- _Required work_: Return only the number of lines in the entries below that hold the word "heard".

Saved data entries:

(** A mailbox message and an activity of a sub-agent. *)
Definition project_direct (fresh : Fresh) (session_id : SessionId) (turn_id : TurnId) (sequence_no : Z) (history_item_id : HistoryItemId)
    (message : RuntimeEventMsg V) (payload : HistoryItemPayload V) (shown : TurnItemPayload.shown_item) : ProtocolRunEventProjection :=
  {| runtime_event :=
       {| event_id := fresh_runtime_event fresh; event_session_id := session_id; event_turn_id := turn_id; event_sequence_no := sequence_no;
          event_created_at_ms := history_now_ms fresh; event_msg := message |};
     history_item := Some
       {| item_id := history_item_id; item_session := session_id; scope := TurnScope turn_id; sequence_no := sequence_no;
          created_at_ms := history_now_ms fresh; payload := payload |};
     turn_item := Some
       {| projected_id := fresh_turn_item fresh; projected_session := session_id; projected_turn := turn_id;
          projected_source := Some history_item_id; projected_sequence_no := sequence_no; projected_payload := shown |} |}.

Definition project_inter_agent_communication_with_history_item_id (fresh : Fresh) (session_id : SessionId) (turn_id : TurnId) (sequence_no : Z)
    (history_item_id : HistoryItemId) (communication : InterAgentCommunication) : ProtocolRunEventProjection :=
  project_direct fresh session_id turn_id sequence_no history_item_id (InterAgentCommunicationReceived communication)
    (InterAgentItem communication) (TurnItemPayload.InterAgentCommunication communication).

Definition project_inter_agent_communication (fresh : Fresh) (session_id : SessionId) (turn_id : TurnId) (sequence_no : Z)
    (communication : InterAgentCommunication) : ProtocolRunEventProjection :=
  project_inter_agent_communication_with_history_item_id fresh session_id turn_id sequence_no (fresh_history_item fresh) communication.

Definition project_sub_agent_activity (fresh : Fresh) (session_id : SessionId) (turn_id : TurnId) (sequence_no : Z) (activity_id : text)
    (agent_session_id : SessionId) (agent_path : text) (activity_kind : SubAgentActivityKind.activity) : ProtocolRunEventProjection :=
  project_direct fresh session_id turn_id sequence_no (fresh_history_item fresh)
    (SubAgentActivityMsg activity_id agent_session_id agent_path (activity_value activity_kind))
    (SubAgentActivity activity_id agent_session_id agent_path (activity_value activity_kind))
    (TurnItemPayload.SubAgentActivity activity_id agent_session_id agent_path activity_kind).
...
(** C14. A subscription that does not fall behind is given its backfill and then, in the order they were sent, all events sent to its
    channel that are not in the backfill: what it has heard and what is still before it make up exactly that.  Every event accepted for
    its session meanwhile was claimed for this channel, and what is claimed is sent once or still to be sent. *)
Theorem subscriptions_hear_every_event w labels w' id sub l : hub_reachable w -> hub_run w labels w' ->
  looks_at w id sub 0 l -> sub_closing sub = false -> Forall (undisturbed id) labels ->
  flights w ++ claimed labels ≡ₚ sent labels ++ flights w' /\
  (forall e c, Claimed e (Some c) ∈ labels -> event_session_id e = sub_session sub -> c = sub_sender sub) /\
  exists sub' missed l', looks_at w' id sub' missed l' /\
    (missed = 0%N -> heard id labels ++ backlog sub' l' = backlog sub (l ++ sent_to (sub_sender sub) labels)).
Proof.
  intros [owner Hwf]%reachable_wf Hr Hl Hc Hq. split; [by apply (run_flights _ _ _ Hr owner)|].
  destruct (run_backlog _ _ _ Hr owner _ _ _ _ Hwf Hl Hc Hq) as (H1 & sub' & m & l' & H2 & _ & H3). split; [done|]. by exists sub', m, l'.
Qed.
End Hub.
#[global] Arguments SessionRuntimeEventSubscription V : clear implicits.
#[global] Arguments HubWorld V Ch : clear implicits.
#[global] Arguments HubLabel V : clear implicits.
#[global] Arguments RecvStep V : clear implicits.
* * *
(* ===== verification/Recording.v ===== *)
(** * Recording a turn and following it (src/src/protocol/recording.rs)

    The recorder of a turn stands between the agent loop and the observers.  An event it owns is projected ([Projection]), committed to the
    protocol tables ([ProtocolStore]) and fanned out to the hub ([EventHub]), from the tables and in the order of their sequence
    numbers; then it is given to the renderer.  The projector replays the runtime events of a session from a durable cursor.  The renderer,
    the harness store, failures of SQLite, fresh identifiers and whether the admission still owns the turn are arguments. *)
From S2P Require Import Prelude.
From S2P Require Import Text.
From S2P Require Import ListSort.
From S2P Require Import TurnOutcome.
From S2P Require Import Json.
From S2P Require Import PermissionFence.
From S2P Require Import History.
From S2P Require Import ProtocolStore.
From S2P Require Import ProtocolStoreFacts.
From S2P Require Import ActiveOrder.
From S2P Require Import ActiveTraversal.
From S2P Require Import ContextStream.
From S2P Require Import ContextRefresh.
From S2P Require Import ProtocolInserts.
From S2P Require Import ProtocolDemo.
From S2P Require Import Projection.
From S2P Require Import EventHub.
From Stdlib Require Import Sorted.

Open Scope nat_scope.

- _Exercise answer_: 2